Cancel/notify race -- a single inWaiters bool per waiter, read and written only under spinLock, serializes timeout-triggered self-cancel against notify_one / notify_all. Exactly one of those paths removes the future from the list and calls set(); the other observes inWaiters is false and bails. notify_all splices the waiter list into a local snapshot and clears inWaiters on each, all under the lock; the actual set(0) calls fire outside the lock.


FiberSequencer

Monotone counter with fiber-aware ordered waiters. The foundation for FiberEvent and FairFiberMutex.

FiberSequencer seq;
// waiter
FiberSequencer::Future future;
seq.wait(token, &future);  // registers future; set when counter >= token
future.wait();             // or seq.wait(token) for blocking shorthand
future.cancel();           // cancel a pending wait (sets future with ECANCELED)
// producer
seq.increment();           // counter++, wakes all newly satisfied futures
seq.advance(value);        // CAS counter to value if value > current

Future inherits FiberFuture, so it can be passed to FiberFuture::waitForMultiple and waitWithTimeout.

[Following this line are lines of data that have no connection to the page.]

(* ===== verification/NatCheck.v ===== *)
(** * How the host appears from outside

    cmd/agent/stun.go: one STUN query ([stunQueryFamily]), the public endpoint
    of a port ([discoverPublicEndpoint], [discoverPublicEndpoint6]) and the
    classification of the NAT ([checkNAT]); cmd/agent/telemetry.go: the periodic
    check ([maybeNATCheck], which measures in the background, and
    [refreshV6Endpoint]) and the candidates every report carries
    ([selfCandidates]).

    A STUN message is read by the pion/stun module: [decode] gives the
    transaction of a datagram and the address of its XOR-MAPPED-ADDRESS
    attribute, if it has one.  Sockets and the resolver are the record [Wire]. *)
From S2P Require Import Prelude GoText NetAddr NetFacts Json HostPort Candidates NumText LocalCandidates.

(** ** STUN queries *)

(** What a query from a socket of the given network ("udp4" or "udp6") and port
    ([0]: any) meets: whether the port can be bound, a server name resolved and
    the request sent, and the datagrams read before the deadline. *)
Record Wire : Type := mkWire {
  wi_bind : string → Z → bool; wi_resolve : string → string → bool; wi_send : string → string → bool;
  wi_inbox : string → Z → string → list (list Z)
}.

Section stun.
Context (decode : list Z → option (list Z * option (list Z * Z))).

(** The loop over what arrives: datagrams that are no STUN message or answer an
    earlier query are skipped. *)
Fixpoint stun_answer (tx : list Z) (inbox : list (list Z)) : option AddrPort :=
  match inbox with
  | [] => None
  | pkt :: inbox =>
      match decode pkt with
      | None => stun_answer tx inbox
      | Some (tx', mapped) =>
          if decide (tx' = tx) then
            '(ip, port) ← mapped;
            addr ← AddrFromSlice ip;
            Some (mkAddrPort (Unmap addr) (u16 port))
          else stun_answer tx inbox
      end
  end.
Definition stunQueryFamily (w : Wire) (tx : list Z) (network : string) (port : Z) (server : string)
  : option AddrPort :=
  if wi_resolve w network server && wi_send w network server
  then stun_answer tx (wi_inbox w network port server) else None.

Definition discoverPublicEndpointFamily (w : Wire) (tx : list Z) (network server : string) (port : Z)
  : option string :=
  if wi_bind w network port then addrport_string <$> stunQueryFamily w tx network port server else None.
Definition discoverPublicEndpoint (w : Wire) (tx : list Z) := discoverPublicEndpointFamily w tx "udp4".
Definition discoverPublicEndpoint6 (w : Wire) (tx : list Z) := discoverPublicEndpointFamily w tx "udp6".
Definition stunReflexive6 (w : Wire) (tx : list Z) (server : string) : option AddrPort :=
  if wi_bind w "udp6" 0 then stunQueryFamily w tx "udp6" 0 server else None.

(** Two servers are asked from the same socket, each in its own transaction. *)
Definition checkNAT (w : Wire) (tx1 tx2 : list Z) (servers : list string) : option (AddrPort * string) :=
  match servers with
  | [] => None
  | s1 :: rest =>
      if negb (wi_bind w "udp4" 0) then None
      else
        first ← stunQueryFamily w tx1 "udp4" 0 s1;
        match rest with
        | [] => Some (first, "")
        | s2 :: _ =>
            match stunQueryFamily w tx2 "udp4" 0 s2 with
            | None => Some (first, "")
            | Some second => Some (first, if decide (first = second) then "easy" else "hard")
            end
        end
  end.
End stun.

(** ** The state the reports are made from *)

(** The NAT-traversal fields of [telemetryReporter]; [n_external] is the port
    mapper's endpoint, [None] when there is no port mapper. *)
Record Nat : Type := mkNat {
  n_listenPort : Z; n_stunFallback : string; n_stunServers : list string;
  n_publicEndpoint : string; n_publicEndpoint6 : string; n_endpointPinned : bool;
  n_stun6Server : string; n_noIPv6 : bool; n_natType : string; n_external : option string;
  n_natTick : Z; n_natBusy : bool; n_advertiseV6 : bool; n_network : Prefix; n_network6 : Prefix
}.
Definition with_tick (tick : Z) (busy : bool) (n : Nat) : Nat :=
  mkNat (n_listenPort n) (n_stunFallback n) (n_stunServers n) (n_publicEndpoint n) (n_publicEndpoint6 n)
    (n_endpointPinned n) (n_stun6Server n) (n_noIPv6 n) (n_natType n) (n_external n) tick busy
    (n_advertiseV6 n) (n_network n) (n_network6 n).
Definition with_measured (ep ep6 typ : string) (busy : bool) (n : Nat) : Nat :=
  mkNat (n_listenPort n) (n_stunFallback n) (n_stunServers n) ep ep6
    (n_endpointPinned n) (n_stun6Server n) (n_noIPv6 n) typ (n_external n) (n_natTick n) busy
    (n_advertiseV6 n) (n_network n) (n_network6 n).
Definition with_external (e : option string) (n : Nat) : Nat :=
  mkNat (n_listenPort n) (n_stunFallback n) (n_stunServers n) (n_publicEndpoint n) (n_publicEndpoint6 n)
    (n_endpointPinned n) (n_stun6Server n) (n_noIPv6 n) (n_natType n) e (n_natTick n) (n_natBusy n)
    (n_advertiseV6 n) (n_network n) (n_network6 n).
(** [applySync]: the mesh's STUN servers, if the answer names any, and the networks. *)
Definition with_sync (servers : list string) (net net6 : Prefix) (n : Nat) : Nat :=
  mkNat (n_listenPort n) (n_stunFallback n) (match servers with [] => n_stunServers n | _ => servers end)
    (n_publicEndpoint n) (n_publicEndpoint6 n) (n_endpointPinned n) (n_stun6Server n) (n_noIPv6 n)
    (n_natType n) (n_external n) (n_natTick n) (n_natBusy n) (n_advertiseV6 n) net net6.

Definition natCheckEvery : Z := 4.

(** The part of [maybeNATCheck] that runs on the tick: the servers a check is
    started for, if it starts one. *)
Definition maybeNATCheck (n : Nat) : Nat * option (list string) :=
  if n_endpointPinned n then (n, None)
  else
    let n := with_tick (n_natTick n + 1) (n_natBusy n) n in
    if negb (Z.rem (n_natTick n - 1) natCheckEvery =? 0) then (n, None)
    else if n_natBusy n then (n, None)
    else
      let servers :=
        if bool_decide (n_stunServers n = []) && bool_decide (n_stunFallback n ≠ "")
        then [n_stunFallback n] else n_stunServers n in
      if bool_decide (servers = []) || (n_listenPort n =? 0) then (with_tick (n_natTick n) false n, None)
      else (with_tick (n_natTick n) true n, Some servers).

(** The v6 endpoint after a probe: [probe] is what [stunReflexive6] returned. *)
Definition refreshV6Endpoint (probe : option AddrPort) (n : Nat) : string :=
  if n_noIPv6 n || n_endpointPinned n || bool_decide (n_stun6Server n = "") then n_publicEndpoint6 n
  else match probe with
       | None => ""
       | Some m => JoinHostPort (addr_string (ap_Addr m)) (Itoa (n_listenPort n))
       end.

(** The part that runs in the background, once the servers have answered. *)
Definition nat_check_done (measured : option (AddrPort * string)) (probe6 : option AddrPort) (n : Nat) : Nat :=
  match measured with
  | None => with_tick (n_natTick n) false n
  | Some (mapped, typ) =>
      let natType := if decide (typ = "") then n_natType n else typ in
      let ep6 := refreshV6Endpoint probe6 n in
      let mappedIP := addr_string (ap_Addr mapped) in
      let curHost := match SplitHostPort (n_publicEndpoint n) with Some (h, _) => h | None => "" end in
      let ep := if decide (curHost = mappedIP) then n_publicEndpoint n
                else JoinHostPort mappedIP (Itoa (n_listenPort n)) in
      with_measured ep ep6 natType false n
  end.

(** The interfaces and the rotating addresses are read at every report. *)
Definition selfCandidates (listed : option (list (Z * list Z))) (ifs : option (list Iface)) (n : Nat)
  : list AgentCandidate :=
  if n_listenPort n =? 0 then []
  else
    gatherLocalCandidates (n_listenPort n) (n_advertiseV6 n) (temporaryV6Addrs listed)
      [n_network n; n_network6 n] ifs
    ++ (match n_external n with
        | Some ep => if decide (ep = "") then [] else [mkAgentCandidate ep "upnp"]
        | None => []
        end)
    ++ (if decide (n_publicEndpoint6 n = "") then [] else [mkAgentCandidate (n_publicEndpoint6 n) "stun6"])
    ++ (if n_endpointPinned n && bool_decide (n_publicEndpoint n ≠ "")
        then [mkAgentCandidate (n_publicEndpoint n) "pinned"] else []).

(** ** The reporter over time

    Ticks, checks that end (whatever they measured), the port mapper's changes
    and the answers of the server, in any order. *)
Inductive nat_step : Nat → Nat → Prop :=
| nat_tick n : nat_step n (maybeNATCheck n).1
| nat_done n measured probe6 : n_natBusy n = true → nat_step n (nat_check_done measured probe6 n)
| nat_mapped n ep ep' : n_external n = Some ep → nat_step n (with_external (Some ep') n)
| nat_synced n servers net net6 : nat_step n (with_sync servers net net6 n).

Definition nat_steps : Nat → Nat → Prop := rtc nat_step.

(** ** Invariants *)

(** An operator's pin: nothing measured can replace it. *)
Definition pinned_at (ep typ : string) (n : Nat) : Prop :=
  n_endpointPinned n = true ∧ n_publicEndpoint n = ep ∧ n_publicEndpoint6 n = "" ∧ n_natType n = typ
  ∧ n_natBusy n = false.

Lemma pinned_at_step ep typ n n' : nat_step n n' → pinned_at ep typ n → pinned_at ep typ n'.
Proof.
  intros [n0|n0 m p Hb|n0 e e' _|n0 s x y] (H1 & H2 & H3 & H4 & H5); [|congruence|done..].
  unfold maybeNATCheck. by rewrite H1.
Qed.

(** Without a pin the endpoint is the one found at start-up or a measured
    address with the WireGuard port: the port of a throwaway socket is never
    advertised. *)
Definition own_port (port : Z) (ep0 : string) (ep : string) : Prop :=
  ep = ep0 ∨ ∃ a, ep = JoinHostPort (addr_string a) (Itoa port).
Definition measured_at (port : Z) (ep0 ep6 : string) (n : Nat) : Prop :=
  n_listenPort n = port ∧ own_port port ep0 (n_publicEndpoint n)
  ∧ (n_publicEndpoint6 n = "" ∨ own_port port ep6 (n_publicEndpoint6 n)).

Lemma measured_at_step port ep0 ep6 n n' : nat_step n n' → measured_at port ep0 ep6 n → measured_at port ep0 ep6 n'.
Proof.
  intros [n0|n0 m p Hb|n0 e e' _|n0 s x y] (H1 & H2 & H3); [|..|done|done].
  - unfold maybeNATCheck. repeat (case_match; try done).
  - unfold nat_check_done. destruct m as [[mapped typ]|]; [|done]. split; [done|]. cbn. split.
    + case_decide; [done|]. right. rewrite H1. by eexists.
    + unfold refreshV6Endpoint. case_match; [done|]. destruct p as [m|]; [|by left].
      right; right. rewrite H1. by eexists.
Qed.

Lemma nat_steps_ind (P : Nat → Prop) n n' :
  (∀ a b, nat_step a b → P a → P b) → nat_steps n n' → P n → P n'.
Proof. induction 2; eauto. Qed.

(** ** The candidates fit

    The server keeps eight candidates of an agent. *)
Lemma selfCandidates_length listed ifs n :
  (n_endpointPinned n = true → n_publicEndpoint6 n = "") →
  (length (selfCandidates listed ifs n) ≤ maxAgentCandidates)%nat.
Proof.
  intros Hp. unfold selfCandidates, maxAgentCandidates. case_match; [simpl; lia|].
  rewrite !length_app. pose proof (gather_length (n_listenPort n) (n_advertiseV6 n) (temporaryV6Addrs listed)
    [n_network n; n_network6 n] ifs) as Hg.
  destruct (n_endpointPinned n) eqn:E; cbn [andb]; [rewrite (decide_True _ _ (Hp eq_refl))|];
    repeat case_match; cbn [length]; lia.
Qed.

(** [net.ResolveUDPAddr] takes the literal form of an address and port. *)
Definition literals_resolve (resolve : string → bool) : Prop :=
  ∀ a p, addr_valid a = true → addr_wf a = true → addr_zone a = "" → 0 ≤ p < 2 ^ 16 →
    resolve (addrport_string (mkAddrPort a p)) = true.

Lemma gather_accepted resolve port v6 tmp overlays ifs c :
  literals_resolve resolve → from_option host_ok True ifs →
  c ∈ gatherLocalCandidates port v6 tmp overlays ifs → accepted resolve c = true.
Proof.
  intros Hr Hok (l & a & -> & -> & Ha & _)%elem_of_gather.
  apply elem_of_gathered in Ha as (i & raw & b & Hi & _ & _ & _ & Hraw & Hb & -> & Hc).
  destruct (AddrFromSlice_plain raw b) as [Hw Hz]; [|done|].
  { simpl in Hok. unfold host_ok in Hok. rewrite Forall_forall in Hok. specialize (Hok i Hi). rewrite Forall_forall in Hok.
    by apply (Hok (Some raw)). }
  unfold accepted, candidate_of. cbn [ac_Type ac_Endpoint]. apply andb_true_intro. split.
  - apply bool_decide_eq_true. destruct (Is4 (Unmap b)); set_solver.
  - apply Hr; [|done..|apply Z.mod_pos_bound; lia]. unfold candidateAddr in Hc. destruct (addr_valid (Unmap b)); done.
Qed.

Lemma keep_all resolve cands :
  (length cands ≤ maxAgentCandidates)%nat →
  validAgentCandidates resolve cands = filter (λ c, Is_true (accepted resolve c)) cands.
Proof.
  intros H. unfold validAgentCandidates. rewrite keep_valid_filter, take_ge; [done|].
  etrans; [apply length_filter|done].
Qed.
(* ===== verification/Secrets.v ===== *)
(** * What the programs keep in files

    The load-or-generate files of the three programs: the agent's private key
    and listen port (cmd/agent/main.go), the network's preshared key
    (internal/psk), the admin token and the session key (cmd/server/admin.go),
    the relay's shared secret (cmd/relay/main.go, read by the server's relay
    client), and the presence check of the TLS files (internal/tlsutil).

    A disk is its files, with the paths that cannot be read or written.  What is
    generated (random bytes, a key) is an argument; a WireGuard key is its printed
    form, and [ParseKey] is wgtypes.ParseKey followed by [Key.String]. *)
From S2P Require Import Prelude GoText NetAddr NetFacts NumText Codec Schema SchemaFacts Sync Uapi UapiFacts.
From Stdlib Require Import Ascii.

Record Disk : Type := mkDisk {
  d_files : gmap string string; d_unreadable : string → bool; d_unwritable : string → bool
}.
Inductive read_result : Type := Content (s : string) | NotExist | ReadError.
Definition ReadFile (path : string) (d : Disk) : read_result :=
  if d_unreadable d path then ReadError
  else match d_files d !! path with Some s => Content s | None => NotExist end.
(** [false]: the write failed. *)
Definition WriteFile (path text : string) (d : Disk) : bool * Disk :=
  if d_unwritable d path then (false, d)
  else (true, mkDisk (<[path := text]> (d_files d)) (d_unreadable d) (d_unwritable d)).
Definition line (s : string) : string := s +:+ String (chr 10) "".

(** The shape all of them share: [make] is the text of a new value, [None] when
    none can be made; [load] reads the text back.  [None] is an error. *)
Definition load_or_generate {A} (path : string) (make : option (A * string)) (load : string → option A) (d : Disk)
  : option A * Disk :=
  match ReadFile path d with
  | ReadError => (None, d)
  | Content data => (load (TrimSpace data), d)
  | NotExist =>
      match make with
      | None => (None, d)
      | Some (a, text) => let '(ok, d) := WriteFile path (line text) d in ((if ok then Some a else None), d)
      end
  end.

(** ** The files *)
Section keys.
Context (ParseKey : string → option string).
(** [cmd/agent]; [gen] is the generated private key. *)
Definition loadOrGenerateKey (path : string) (gen : option string) : Disk → option string * Disk :=
  load_or_generate path ((λ k, (k, k)) <$> gen) ParseKey.
(** [internal/psk]. *)
Definition LoadOrGenerate (path : string) (gen : option string) : Disk → option string * Disk :=
  load_or_generate path ((λ k, (k, k)) <$> gen) ParseKey.
End keys.

Definition hex_secret (raw : list Z) : string * string := (hex_encode raw, hex_encode raw).
(** [cmd/relay]; [raw] are 32 random bytes. *)
Definition loadOrGenerateSecret (path : string) (raw : option (list Z)) : Disk → option string * Disk :=
  load_or_generate path (hex_secret <$> raw) Some.
Definition loadOrGenerateAdminToken (path : string) (raw : option (list Z)) : Disk → option string * Disk :=
  load_or_generate path (hex_secret <$> raw) (λ s, if decide (s = "") then None else Some s).
Definition loadOrGenerateSessionKey (path : string) (raw : option (list Z)) : Disk → option (list Z) * Disk :=
  load_or_generate path ((λ k, (k, hex_encode k)) <$> raw)
    (λ s, key ← hex_decode s; if (length key <? 32)%nat then None else Some key).
(** The server's side of the relay secret. *)
Definition newRelayClient (secretFile : string) (d : Disk) : option string :=
  match ReadFile secretFile d with Content data => Some (TrimSpace data) | _ => None end.

(** [os.Stat]: an unreadable path stands for one that cannot be examined. *)
Definition LoadOrGenerateCert (certPath keyPath : string) (make : option (string * string)) (d : Disk) : bool * Disk :=
  match ReadFile certPath d, ReadFile keyPath d with
  | Content _, Content _ => (true, d)
  | ReadError, _ | _, ReadError => (false, d)
  | Content _, NotExist | NotExist, Content _ => (false, d)
  | NotExist, NotExist =>
      match make with
      | None => (false, d)
      | Some (certPEM, keyPEM) =>
          let '(ok, d) := WriteFile keyPath keyPEM d in
          if ok then WriteFile certPath certPEM d else (false, d)
      end
  end.

(** [bindable] are the UDP ports the agent can bind, [auto] the one the system
    picks.  A port that was stored goes before the one that is asked for. *)
Definition stored_port (text : string) : option Z :=
  port ← ParseInt (TrimSpace text); if (0 <? port) && (port <=? 65535) then Some port else None.
Definition resolveListenPort (bindable : Z → bool) (auto : option Z) (preferred : Z) (portFile : string) (d : Disk)
  : option Z * Disk :=
  let saved :=
    if decide (portFile = "") then None
    else match ReadFile portFile d with
         | Content data => port ← stored_port data; if bindable port then Some port else None
         | _ => None
         end in
  match saved with
  | Some port => (Some port, d)
  | None =>
      if (0 <? preferred) && bindable preferred then (Some preferred, d)
      else match auto with
           | None => (None, d)
           | Some port =>
               if decide (portFile = "") then (Some port, d)
               else let '(ok, d) := WriteFile portFile (line (Itoa port)) d in ((if ok then Some port else None), d)
           end
  end.

(** ** A restart finds what was there *)

(** A line of printable characters without blanks is read back as it was. *)
Lemma TrimSpace_line s : str_forall plain s = true → TrimSpace (line s) = s.
Proof.
  intros H. unfold TrimSpace, line. rewrite str_forall_chars in H. rewrite chars_app.
  change (chars (String (chr 10) "")) with [chr 10].
  assert (trim_left (chars s ++ [chr 10]) = match chars s with [] => [] | l => l ++ [chr 10] end) as ->.
  { destruct (chars s) as [|c l]; [done|]. cbn [forallb] in H. apply andb_prop in H as [H _].
    by apply (trim_left_plain c). }
  destruct (chars s) as [|c l] eqn:E; [by rewrite <- (text_chars s), E|].
  rewrite rev_app_distr. cbn [rev app]. 
  assert (∀ k, forallb plain k = true → trim_right_rev (chr 10 :: k) = k) as Ht.
  { intros [|a [|b k]] Hk; [done|..]; cbn [forallb] in Hk; apply andb_prop in Hk as [Hk _];
      cbn [trim_right_rev]; change (space1 (chr 10)) with true; cbv iota.
    - by rewrite (plain_space1 _ Hk).
    - exact (trim_right_rev_plain a (b :: k) Hk). }
  change (rev l ++ [c]) with (rev (c :: l)). rewrite Ht.
  - rewrite rev_involutive, <- E. apply text_chars.
  - apply forallb_forall. intros x Hx. rewrite <- in_rev in Hx. by apply (proj1 (forallb_forall _ _) H).
Qed.

(** A file that was written well is never written again, and every later start
    reads the same value, whatever would be generated then. *)
Lemma load_or_generate_stable {A} path (make make' : option (A * string)) load d a d' :
  (∀ a text, make = Some (a, text) → str_forall plain text = true ∧ load text = Some a) →
  load_or_generate path make load d = (Some a, d') →
  load_or_generate path make' load d' = (Some a, d').
Proof.
  intros Hm. unfold load_or_generate, ReadFile, WriteFile.
  destruct (d_unreadable d path) eqn:Er; [done|]. destruct (d_files d !! path) as [data|] eqn:Ef.
  - intros [= Hl <-]. by rewrite Er, Ef, Hl.
  - destruct make as [[a' text]|]; [|done]. destruct (Hm a' text eq_refl) as [Hp Hl].
    destruct (d_unwritable d path); [done|]. intros [= -> <-]. cbn. rewrite Er, lookup_insert_eq, TrimSpace_line by done. by rewrite Hl.
Qed.

Lemma plain_hex_char d : 0 ≤ d < 16 → plain (hex_char d) = true.
Proof.
  intros H. assert (forallb (λ d, plain (hex_char d)) (seqZ 0 16) = true) as Hall by (vm_compute; reflexivity).
  rewrite forallb_elem in Hall. apply Hall, elem_of_seqZ. lia.
Qed.
Lemma hex_plain b : forallb is_byte b = true → str_forall plain (hex_encode b) = true.
Proof.
  induction b as [|x b IH]; [done|]. cbn [forallb hex_encode]. intros [Hx Hb]%andb_prop. unfold is_byte in Hx.
  rewrite !str_forall_cons, !plain_hex_char, IH; [done|done|..].
  - apply Z.mod_pos_bound. lia.
  - split; [apply Z.div_pos; lia|apply Z.div_lt_upper_bound; lia].
Qed.

(** Random material is bytes. *)
Definition random32 (raw : option (list Z)) : Prop :=
  ∀ l, raw = Some l → length l = 32%nat ∧ forallb is_byte l = true.
Definition printed_key (ParseKey : string → option string) (gen : option string) : Prop :=
  ∀ k, gen = Some k → ParseKey k = Some k ∧ str_forall plain k = true.

(** C29: what a program generated once is what it has ever after.  When the agent
    starts with a private key, the server with a network key, an admin token and
    a session key, or the relay with a secret, every later start with the same
    disk has the same one, whatever would be generated then, and writes nothing;
    and the server's relay client reads exactly the relay's secret. *)
Theorem secrets_survive_restart ParseKey path d :
  (∀ gen gen' k d', printed_key ParseKey gen → loadOrGenerateKey ParseKey path gen d = (Some k, d') →
     loadOrGenerateKey ParseKey path gen' d' = (Some k, d'))
  ∧ (∀ gen gen' k d', printed_key ParseKey gen → LoadOrGenerate ParseKey path gen d = (Some k, d') →
     LoadOrGenerate ParseKey path gen' d' = (Some k, d'))
  ∧ (∀ raw raw' t d', random32 raw → loadOrGenerateAdminToken path raw d = (Some t, d') →
     loadOrGenerateAdminToken path raw' d' = (Some t, d'))
  ∧ (∀ raw raw' k d', random32 raw → loadOrGenerateSessionKey path raw d = (Some k, d') →
     loadOrGenerateSessionKey path raw' d' = (Some k, d'))
  ∧ (∀ raw raw' t d', random32 raw → loadOrGenerateSecret path raw d = (Some t, d') →
     loadOrGenerateSecret path raw' d' = (Some t, d') ∧ newRelayClient path d' = Some t).
Proof.
  assert (∀ gen, printed_key ParseKey gen → ∀ a text, (λ k, (k, k)) <$> gen = Some (a, text) →
    str_forall plain text = true ∧ ParseKey text = Some a) as Hk.
  { intros gen Hg a text (k & -> & [= -> ->])%fmap_Some. split; by apply Hg. }
  assert (∀ raw, random32 raw → ∀ a text, hex_secret <$> raw = Some (a, text) →
    text = a ∧ str_forall plain text = true ∧ text ≠ "") as Hh.
  { intros raw Hr a text (l & -> & [= -> ->])%fmap_Some. destruct (Hr l eq_refl) as [Hl Hb].
    split_and!; [done|by apply hex_plain|by destruct l]. }
  split_and!.
  - intros gen gen' k d' Hg. apply load_or_generate_stable, Hk, Hg.
  - intros gen gen' k d' Hg. apply load_or_generate_stable, Hk, Hg.
  - intros raw raw' t d' Hr. apply load_or_generate_stable. intros a text (-> & Hp & Hn)%Hh; [|done].
    split; [done|]. by rewrite decide_False.
  - intros raw raw' k d' Hr. apply load_or_generate_stable. intros a text (l & -> & [= -> ->])%fmap_Some.
    destruct (Hr l eq_refl) as [Hl Hb]. split; [by apply hex_plain|]. rewrite hex_decode_encode by done.
    cbn [mbind option_bind]. by rewrite Hl.
  - intros raw raw' t d' Hr H.
    assert (loadOrGenerateSecret path raw' d' = (Some t, d')) as H'.
    { eapply load_or_generate_stable; [|exact H]. intros a text (-> & Hp & _)%Hh; [|done]. by split. }
    split; [exact H'|]. revert H'. unfold loadOrGenerateSecret, load_or_generate, newRelayClient.
    destruct (ReadFile path d') as [data| |] eqn:E; [by intros [= ->]| |done].
    destruct (hex_secret <$> raw') as [[a text]|]; [|done]. unfold WriteFile.
    destruct (d_unwritable d' path); [done|]. intros [= _ Hd]. exfalso.
    assert (d_files d' !! path = Some (line text)) as Hx by (rewrite <- Hd; apply lookup_insert_eq).
    unfold ReadFile in E. destruct (d_unreadable d' path); [done|]. by rewrite Hx in E.
Qed.

(** ** The listen port *)

(** A port the system picked once is kept as long as it can be bound, whatever
    [--listen-port] says later. *)
Lemma listen_port_sticky bindable bindable' auto auto' preferred preferred' portFile d port d' :
  portFile ≠ "" → d_unreadable d portFile = false → (∀ p, auto = Some p → 0 < p ≤ 65535) →
  resolveListenPort bindable auto preferred portFile d = (Some port, d') → d' ≠ d → bindable' port = true →
  resolveListenPort bindable' auto' preferred' portFile d' = (Some port, d').
Proof.
  intros Hf Hr Ha. unfold resolveListenPort. destruct (decide (portFile = "")) as [?|_]; [done|].
  match goal with |- context [match ?x with Some port => (Some port, d) | None => _ end] => destruct x end;
    [by intros [= _ ->]; intros []|].
  case_match; [by intros [= _ ->]; intros []|]. destruct auto as [p|]; [|done]. specialize (Ha p eq_refl).
  unfold WriteFile. destruct (d_unwritable d portFile); [done|]. intros [= -> <-] _ Hb. unfold ReadFile. cbn.
  rewrite Hr, lookup_insert_eq. unfold stored_port. rewrite TrimSpace_line.
  - rewrite ParseInt_Itoa by (unfold in_int64, int64_min, int64_max; lia). cbn [mbind option_bind].
    destruct (Z.ltb_spec 0 port); [|lia]. destruct (Z.leb_spec port 65535); [|lia]. cbn [andb mbind option_bind].
    by rewrite Hb.
  - eapply str_forall_impl; [|apply Itoa_digits; lia]. intros c Hc. unfold is_digit in Hc.
    apply bool_decide_eq_true in Hc as [z Hz]. unfold digit in Hz. unfold plain. repeat case_match; try done; lia.
Qed.

(** An earlier automatic choice goes before the port an operator asks for. *)
Lemma listen_port_ignores_flag :
  let d := mkDisk {["wgkey.key.port" := line "40000"]} (λ _, false) (λ _, false) in
  resolveListenPort (λ _, true) None 51820 "wgkey.key.port" d = (Some 40000, d).
Proof. reflexivity. Qed.

Lemma secrets_survive_restart_witness :
  let d := (loadOrGenerateSecret "relay-secret" (Some (replicate 32 171)) (mkDisk ∅ (λ _, false) (λ _, false))).2 in
  newRelayClient "relay-secret" d = Some (hex_encode (replicate 32 171)).
Proof.
  destruct (secrets_survive_restart Some "relay-secret" (mkDisk ∅ (λ _, false) (λ _, false))) as (_ & _ & _ & _ & H).
  refine (proj2 (H (Some (replicate 32 171)) None (hex_encode (replicate 32 171)) _ _ _)).
  - intros l [= <-]. split; vm_compute; reflexivity.
  - reflexivity.
Defined.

Internal structure -- three concurrent data structures protected by a combiner lock:

  • requestQueue (LockFreeStack) -- incoming Future* pushed by wait()
  • cancelQueue (LockFreeStack) -- futures pushed by cancel()
  • waiters (Tree<Future>) -- futures inserted by the combiner, sorted by token

Combiner pattern -- drain() is called after every increment(), advance(), and cancel(). Only one thread runs it at a time; others CAS the combiner state to PENDING and return. The active combiner loops until it can transition from BUSY back to FREE without seeing PENDING, meaning no new work arrived during its pass.

Inside the combiner:

  1. Drain cancelQueue: remove each future from the tree, add to cancel list.
  2. Drain requestQueue: classify each future -- if CANCELLED raced ahead, add to cancel list; otherwise insert into the tree.
  3. Walk the tree from the minimum: wake all futures whose token <= counter.

Wakes and cancels are deferred until after the combiner is released, so future.set() can itself call drain() without deadlocking.

Cancellation state -- Future::state has two bits: IN_TABLE (set by the combiner when inserting into the tree) and CANCELLED (set by cancel()). The IN_TABLE bit ensures cancelQueue holds the future only while it is in the tree, mirroring the sleep cancellation pattern in the scheduler.


FiberEvent

Manual-reset event built on FiberSequencer. The event is either set or unset; set() wakes all current waiters and the event stays set until reset().

FiberEvent event;
// waiter
event.wait();                     // suspends if unset, returns immediately if set
FiberEvent::Future future;
event.wait(&future);              // async variant
// signaller
event.set();
event.reset();

Implementation -- maps the set/unset state onto the sequencer counter's LSB: odd = set, even = unset.

  • isSet(): counter & 1
  • set(): advance(counter | 1) -- no-op if already odd
  • reset(): advance(counter + (counter & 1)) -- increments by 1 only if odd, making it even
  • wait(): waits for the next odd value (counter + 1 if currently even)

FairFiberMutex

Fair (FIFO) mutex implemented as a ticket lock over FiberSequencer. Conforms to BasicLockable; compatible with std::lock_guard.

FairFiberMutex mutex;
mutex.lock();    // takes a ticket, waits until served
mutex.unlock();  // increments the serve counter, wakes the next waiter

FairFiberMutex::Future future;
mutex.lock(&future);  // takes a ticket, returns immediately; caller waits on future

Implementation -- nextTicket is the issue counter; the sequencer counter is the serve counter. lock() does fetch_add(1) on nextTicket to claim a ticket, then calls sequencer.wait(ticket) to block until that ticket is served. unlock() calls sequencer.increment(), which advances the serve counter by one and wakes the next waiter in token order.

The async lock(Future*) variant is useful when the caller needs to signal readiness after taking a ticket but before actually blocking -- for example, to post a message to another fiber confirming the lock request is queued.